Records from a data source
....
(** * repoze.catalog.query: query algebra, expression compiler, optimizer

    A shallow embedding of [src/repoze/catalog/query.py].  Python objects
    are first-order data: a query tree is an inductive type, exceptions are
    values of [exn] carried by [result], the catalog and the name table are
    finite maps, and the index collaborators are state transformers over an
    arbitrary collaborator state. *)

From Stdlib Require Import ZArith String List Bool Lia.
From stdpp Require Import base option gmap strings list.

Import ListNotations.
Local Open Scope string_scope.
Local Open Scope list_scope.

(** ** Data model *)

(** The comparator classes of the module ([class Eq(Comparator)], ...). *)
Inductive cmp_kind : Type :=
  | KContains | KEq | KNotEq | KGt | KLt | KGe | KLe | KAny | KAll.

(** The operator classes ([class Union(Operator)], ...). *)
Inductive op_kind : Type :=
  | KUnion | KIntersection | KDifference.

#[local] Set Warnings "-register-all".

(** Python values that flow through the module.  [PName id] is an
    [ast.Name] node (what [process_Name] returns), [PCmpClass]/[POpClass]
    are the class objects returned by [process_Eq], [process_BitOr], ...,
    and [PQuery] is an instance of a [Query] subclass.  A comparator holds
    its index name as a string and an arbitrary value; an operator holds
    its two children. *)
Inductive pyval : Type :=
  | PNone
  | PName (id : string)
  | PStr (s : string)
  | PNum (n : Z)
  | PList (l : list pyval)
  | PTuple (l : list pyval)
  | PCmpClass (k : cmp_kind)
  | POpClass (k : op_kind)
  | PQuery (q : Query)
with Query : Type :=
  | Comparator (k : cmp_kind) (index_name : string) (value : pyval)
  | Operator (k : op_kind) (left right : Query).

Abbreviation Contains := (Comparator KContains).
Abbreviation Eq := (Comparator KEq).
Abbreviation NotEq := (Comparator KNotEq).
Abbreviation Gt := (Comparator KGt).
Abbreviation Lt := (Comparator KLt).
Abbreviation Ge := (Comparator KGe).
Abbreviation Le := (Comparator KLe).
Abbreviation Any := (Comparator KAny).
Abbreviation All := (Comparator KAll).
Abbreviation Union := (Operator KUnion).
Abbreviation Intersection := (Operator KIntersection).
Abbreviation Difference := (Operator KDifference).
....
The lines beginning with the one that holds "POpClass (k : op_kind)" and ending with the last line of the data above are to be reproduced exactly, and nothing else.

  | POpClass (k : op_kind)
  | PQuery (q : Query)
with Query : Type :=
  | Comparator (k : cmp_kind) (index_name : string) (value : pyval)
  | Operator (k : op_kind) (left right : Query).

Abbreviation Contains := (Comparator KContains).
Abbreviation Eq := (Comparator KEq).
Abbreviation NotEq := (Comparator KNotEq).
Abbreviation Gt := (Comparator KGt).
Abbreviation Lt := (Comparator KLt).
Abbreviation Ge := (Comparator KGe).
Abbreviation Le := (Comparator KLe).
Abbreviation Any := (Comparator KAny).
Abbreviation All := (Comparator KAll).
Abbreviation Union := (Operator KUnion).
Abbreviation Intersection := (Operator KIntersection).
Abbreviation Difference := (Operator KDifference).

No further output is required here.